La restriction n'est pas nouvelle, elle fait partie du système électrique depuis le début. Ce que cela montre, c'est qu'avec la quantité d'énergies renouvelables variables introduites dans le réseau, nous avons besoin d'autres solutions pour y faire face. Les interconnexions entre les différents marchés aident énormément. Le stockage, évidemment, sera presque comme le Saint Graal. Mais l'opportunité réside également dans le V2G, qui permet de stocker l'énergie renouvelable excédentaire dans les véhicules électriques et de la renvoyer sur le réseau en cas de besoin. Cela permet de réduire les coupures d'électricité et d'augmenter l'utilisation des énergies renouvelables.

Les consommateurs doivent également être mis à contribution, car le V2G est associé à un surcoût. La recharge intelligente serait-elle un moyen d'utiliser le potentiel des véhicules ?

La solution que nous proposons est la charge gérée. En d'autres termes, la recharge intelligente. En contrôlant le processus de charge, les besoins du réseau peuvent être beaucoup mieux pris en compte. Dans l'environnement résidentiel urbain, les charges de pointe pourraient être réduites. Dans le cadre d'un projet pilote, un opérateur de réseau allemand - avec l'accord du propriétaire - a réduit la puissance de charge de 11 kW à 5,5 kW entre 19 h et 23 h. Cette mesure réduit considérablement la charge de pointe et évite d'investir dans de nouveaux réseaux. À l'avenir, nous devrons encore investir environ 300 milliards dans l'extension des réseaux de distribution. Cela ne concerne pas seulement l'e-mobilité, mais aussi l'industrie et les besoins en chauffage des bâtiments.

Quels sont les devoirs que les fournisseurs d'énergie doivent encore accomplir ?

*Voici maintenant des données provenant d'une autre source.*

(** [Storage::i_could_be_router] (bacnet-router-core/src/router/control.rs) *)
Definition i_could_be_router arr n opt : E Received :=
  match i_could_be_router_parse (payload n) with
  | Err _ => bad_message
  | Ok offer =>
      let named := match networks_parse (take 2 (payload n)) with Ok l => l | Err _ => NETWORKS_EMPTY end in
      let! allowed := authorize arr n CcICouldBe (TargetNetworks named) in
      if negb allowed then ret (RDiscarded DDenied) else
      let network := icb_network offer in
      let! new := get (fun s => negb (network =? 0) && negb (network =? GLOBAL_NETWORK)
                                && negb (is_some (table_lookup (st_table s) network))) in
      let! at_cap := get (fun s => bool_decide (options_cap opt (table_capacity (st_table s)) <= tl_len (st_table s))%nat) in
      do! (if new && at_cap then
             do! upd (fun s => s <| st_table ::= record_learning_cap |>) in observe (EvRouteCap CcICouldBe)
           else ret tt) in
      let! stored := if new && negb at_cap then
        act (fun s => let '(t, b) := add_learned (st_table s) network (at_port arr) (at_source_mac arr) (at_now arr) in
                      (s <| st_table := t |>, b)) else ret false in
      do! observe (EvICouldBe network (icb_performance_index offer) stored) in
      ret RHandled
  end.
(** [Storage::pass_on_reject] (bacnet-router-core/src/router/reject.rs) *)
Definition pass_on_reject arr n : E Received :=
  let! own := get (fun s => match destination n with Some d => is_own s d | None => true end) in
  match destination n with
  | Some d =>
      if own then ret (RToRouter n) else
      let! route := get (fun s => if addr_network d =? GLOBAL_NETWORK then None else
                                  if addr_network d =? at_network arr then None else table_lookup (st_table s) (addr_network d)) in
      match route with
      | Some route =>
          let! group := get (fun s => group_of s route n) in
          if negb (bool_decide (group = GroupNo)) then group_drop else forward arr n route
      | None => do! bumped (over rc_unroutable_rejects bump) in ret (RDiscarded DUnroutable)
      end
  | None => ret (RToRouter n)
  end.
(** [Storage::received_reject] (bacnet-router-core/src/router/control.rs) *)
Definition received_reject arr n opt : E Received :=
  match reject_decode (payload n) with
  | Err _ => bad_message
  | Ok r =>
      let named := match networks_parse (drop 1 (payload n)) with Ok l => l | Err _ => NETWORKS_EMPTY end in
      let! allowed := authorize arr n CcReject (TargetNetworks named) in
      if negb allowed then ret (RDiscarded DDenied) else
      let! off_path := get (fun s => op_next_hop_rejects opt &&
        match table_lookup (st_table s) (reject_network r) with
        | Some route => negb (rt_direct route)
            && negb (is_served_via_peer (st_table s) (reject_network r) (at_port arr) (at_source arr))
        | None => false
        end) in
      let! effect :=
        if off_path then do! bumped (over rc_not_next_hop bump) in ret EffectNotNextHop else
        act (fun s => let '(t, e) := apply_reject (st_table s) (reject_network r) (at_port arr) (reject_reason r) (at_now arr)
                                       (op_timing opt) in
                      (s <| st_table := t |>, e)) in
      do! observe (EvRejectReceived (reject_network r) (reject_reason r) effect) in
      pass_on_reject arr n
  end.
(** The [mark] of a network.
    [Storage::flow_control] (bacnet-router-core/src/router/control.rs:529-537) *)
Definition mark arr (busy : bool) opt (network : Z) : E unit :=
  let deadline := instant_add (at_now arr) (busy_for (op_timing opt)) in
  do! upd (fun s => s <| st_table ::= fun t => if busy then mark_busy t network deadline else mark_available t network |>) in
  observe (EvMarked network busy).
(** The loop over every network served via the sender, from [from] on; a round marks one of the table's networks, and the next
    starts behind it.
    [Storage::flow_control] (bacnet-router-core/src/router/control.rs:538-553) *)
Fixpoint mark_served (fuel : nat) arr (busy : bool) opt (from : Z) : E unit :=
  match fuel with
  | O => ret tt
  | S fuel =>
      let! next := get (fun s => List.find (fun network => from <=? network)
                                   (routes_served_via_peer (st_table s) (at_port arr) (at_source arr))) in
      match next with
      | None => ret tt
      | Some network => do! mark arr busy opt network in mark_served fuel arr busy opt (network + 1)
      end
  end.
(** One network of a list.
    [Storage::flow_control] (bacnet-router-core/src/router/control.rs:555-567) *)
Definition mark_listed arr (busy : bool) opt (network : Z) : E unit :=
  let! served := get (fun s => is_served_via_peer (st_table s) network (at_port arr) (at_source arr)) in
  if served then mark arr busy opt network else
  let! learned := get (fun s => match table_lookup (st_table s) network with Some r => negb (rt_direct r) | None => false end) in
  if learned then bumped (over rc_not_next_hop bump) else ret tt.
(** [Storage::flow_control] (bacnet-router-core/src/router/control.rs) *)
Definition flow_control arr n (busy : bool) opt : E Received :=
  match networks_parse (payload n) with
  | Err _ => bad_message
  | Ok list =>
      let! allowed := authorize arr n (if busy then CcBusy else CcAvailable) (TargetNetworks list) in
      if negb allowed then ret (RDiscarded DDenied) else
      let kind := if busy then ROUTER_BUSY_TO_NETWORK else ROUTER_AVAILABLE_TO_NETWORK in
      let! repeated := repeated_relay arr n kind opt in
      if repeated then ret (RDiscarded DDuplicate) else
      let! routes := get (fun s => tl_len (st_table s)) in
      do! (if networks_is_empty list then mark_served (S routes) arr busy opt 0
           else for_each (networks_iter list) (mark_listed arr busy opt)) in
      rebroadcast arr n kind
  end.
(** [Storage::network_number_is] (bacnet-router-core/src/router/control.rs) *)
Definition network_number_is arr n : E Received :=
  if is_some (source n) || is_some (destination n) || negb (at_link_group arr) then bad_message else
  match network_number_is_parse (payload n) with
  | Err _ => bad_message
  | Ok number =>
      do! (if negb (nn_network number =? at_network arr)
           then observe (EvNumberConflict (at_port arr) (at_network arr) (nn_network number) (is_configured number))
           else ret tt) in
      ret RHandled
  end.
(** One entry of an update; whether the update goes on.
    [Storage::initialize_routing_table] (bacnet-router-core/src/router/init.rs:55-86) *)
Definition update_entry arr (entry : RoutingEntry) opt : E bool :=
  let network := ry_network entry in
  if (network =? 0) || (network =? GLOBAL_NETWORK) then ret true else
  if ry_port_id entry =? 0 then
    let! removed := act (fun s => let '(t, b) := apply_management_removal (st_table s) network in (s <| st_table := t |>, b)) in
    do! (if removed then observe (EvUpdateRemoved network) else ret tt) in ret true
  else
  let! port := get (fun s => from_wire_id (ry_port_id entry) (st_port_count s)) in
  match port with
  | None => do! observe (EvUnknownPortId network (ry_port_id entry)) in ret true
  | Some port =>
      let! full := get (fun s => bool_decide (options_cap opt (table_capacity (st_table s)) <= tl_len (st_table s))%nat
                                 && negb (is_some (table_lookup (st_table s) network))) in
      if full then
        do! upd (fun s => s <| st_table ::= record_learning_cap |>) in
        do! observe (EvRouteCap CcInitMgmt) in ret false
      else
        let! applied := act (fun s =>
          let '(t, b) := apply_management_update (st_table s) network port (at_source_mac arr) (at_now arr) in
          (s <| st_table := t |>, b)) in
        do! (if applied then observe (EvUpdateApplied network port) else ret tt) in ret true
  end.
Fixpoint update_entries arr (entries : list RoutingEntry) opt : E unit :=
  match entries with
  | [] => ret tt
  | entry :: entries => let! more := update_entry arr entry opt in if more then update_entries arr entries opt else ret tt
  end.
(** [Storage::initialize_routing_table] (bacnet-router-core/src/router/init.rs) *)
Definition initialize_routing_table arr n opt : E Received :=
  match routing_entries_parse (payload n) with
  | Err _ => bad_message
  | Ok entries =>
      if re_count entries =? 0 then
        do! upd (fun s => push s (task_table_ack (at_port arr) (at_source_mac arr))) in ret RHandled
      else
      let! allowed := authorize arr n CcInitMgmt (TargetEntries entries) in
      if negb allowed then ret (RDiscarded DDenied) else
      do! update_entries arr (routing_entries_iter entries) opt in
      do! upd (fun s => push s (task_update_ack (at_port arr) (at_source_mac arr))) in
      ret RHandled
  end.
(** [Storage::routing_table_ack] (bacnet-router-core/src/router/init.rs) *)
Definition routing_table_ack arr n opt : E Received :=
  match payload n with
  | [] => ret RHandled
  | _ =>
      match routing_entries_parse (payload n) with
      | Err _ => bad_message
      | Ok entries =>
          let! allowed := authorize arr n CcInitAck (TargetEntries entries) in
          if negb allowed then ret (RDiscarded DDenied) else
          let networks := List.filter (fun network => negb ((network =? 0) || (network =? GLOBAL_NETWORK)))
                            (map ry_network (routing_entries_iter entries)) in
          let! capacity := get (fun s => table_capacity (st_table s)) in
          do! claims arr networks (claimed_new capacity) CcInitAck opt in
          ret RHandled
      end
  end.
(** The handler of a message type, for a message taken here.
    [Storage::network_message] (bacnet-router-core/src/router/control.rs:67-135) *)
Definition handle_message arr n (kind : Z) opt : E Received :=
  if kind =? WHO_IS_ROUTER_TO_NETWORK then who_is_router arr n opt else
  if kind =? I_AM_ROUTER_TO_NETWORK then i_am_router arr n opt else
  if kind =? I_COULD_BE_ROUTER_TO_NETWORK then i_could_be_router arr n opt else
  if kind =? REJECT_MESSAGE_TO_NETWORK then received_reject arr n opt else
  if kind =? ROUTER_BUSY_TO_NETWORK then flow_control arr n true opt else
  if kind =? ROUTER_AVAILABLE_TO_NETWORK then flow_control arr n false opt else
  if kind =? INITIALIZE_ROUTING_TABLE then initialize_routing_table arr n opt else
  if kind =? INITIALIZE_ROUTING_TABLE_ACK then routing_table_ack arr n opt else
  if kind =? ESTABLISH_CONNECTION_TO_NETWORK then
    match establish_connection_parse (payload n) with
    | Err _ => bad_message
    | Ok r => do! observe (EvEstablishConnection (ec_network r) (ec_termination_time r)) in ret RHandled
    end
  else if kind =? DISCONNECT_CONNECTION_TO_NETWORK then
    match disconnect_connection_parse (payload n) with
    | Err _ => bad_message
    | Ok r =>
        do! observe (EvDisconnectIgnored (dc_network r)) in
        do! upd (fun s => s <| st_table ::= record_disconnect_removal_ignored |>) in ret RHandled
    end
  else if kind =? WHAT_IS_NETWORK_NUMBER then
    if is_some (source n) || is_some (destination n) || negb (bool_decide (payload n = [])) then bad_message else
    do! upd (fun s => push s (task_number_is (at_port arr))) in ret RHandled
  else if kind =? NETWORK_NUMBER_IS then network_number_is arr n
  else if message_is_removed_security kind then do! observe (EvSecurityMessage kind) in ret RHandled
  else
    do! observe (EvUnknownMessage kind) in
    do! reject arr (source n) 0 UNKNOWN_MESSAGE_TYPE in ret RHandled.
(** [Storage::network_message] (bacnet-router-core/src/router/control.rs) *)
Definition network_message arr n (kind : Z) opt : E Received :=
  let always_here := (kind =? WHAT_IS_NETWORK_NUMBER) || (kind =? NETWORK_NUMBER_IS) || (kind =? REJECT_MESSAGE_TO_NETWORK) in
  let elsewhere := match destination n with
                   | Some d => negb (addr_network d =? GLOBAL_NETWORK) && negb (addr_network d =? at_network arr)
                   | None => false end in
  if elsewhere && negb always_here then
    let! route := find_route arr n (dnet_of n) opt in
    match route with
    | None => ret RHandled
    | Some route =>
        let! group := get (fun s => group_of s route n) in
        if negb (bool_decide (group = GroupNo)) then group_drop else forward arr n route
    end
  else handle_message arr n kind opt.
(** [Storage::dispatch] (bacnet-router-core/src/router/ingress.rs) *)
Definition dispatch arr n opt : E Received :=
  match message_type n with Some kind => network_message arr n kind opt | None => route_apdu arr n opt end.
(** [Storage::receive] (bacnet-router-core/src/router/ingress.rs) *)
Definition store_receive (frame : Frame) (now : Instant) opt : E Received :=
  do! upd drop_undrained in
  let! config := get (fun s => port_at s (fm_port frame)) in
  let refuse refused :=
    do! bumped (fun c => bump_slot c (rf_count refused)) in ret (RDiscarded (rf_discard refused)) in
  match config with
  | None => do! bumped (over rc_unknown_port bump) in ret (RDiscarded DUnknownPort)
  | Some config =>
      match admit_source (fm_source frame) with
      | Err refused => refuse refused
      | Ok source_mac =>
          let arr := {| at_port := fm_port frame; at_network := pc_network config; at_source := fm_source frame;
                        at_source_mac := source_mac; at_link_group := fm_link_group frame; at_now := now |} in
          match admit_npdu (fm_npdu frame) with
          | Ok n => dispatch arr n opt
          | Err refused =>
              do! (match rf_reject_to refused with
                   | Some (Some dnet, src) => if negb (dnet =? GLOBAL_NETWORK) then reject arr src dnet ADDRESSING_ERROR else ret tt
                   | _ => ret tt
                   end) in
              refuse refused
          end
      end
  end.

En ce qui concerne l'approvisionnement en énergie, il y a encore quelques défis à relever. En Norvège, par exemple, 90 % des nouveaux véhicules sont électriques. Une énorme pénétration du marché. Là-bas, 50 % de la recharge est gérée. C'est probablement le modèle pour le reste de l'Europe. Cela se fera tout simplement. En outre, les tarifs en fonction de l'heure d'utilisation, par exemple, sont vraiment essentiels pour valoriser et encourager le bon moment de la recharge afin d'aider le réseau. Une autre tâche, par exemple, concerne la recharge sur les autoroutes, qui ne peut pas vraiment être gérée. Si plusieurs des stations de recharge de 350 kW sont utilisées en même temps - parce que les gens veulent continuer à rouler rapidement -, la charge est assez élevée. Ici, entre autres, on pourrait installer des panneaux solaires et du stockage pour gérer cette charge de pointe.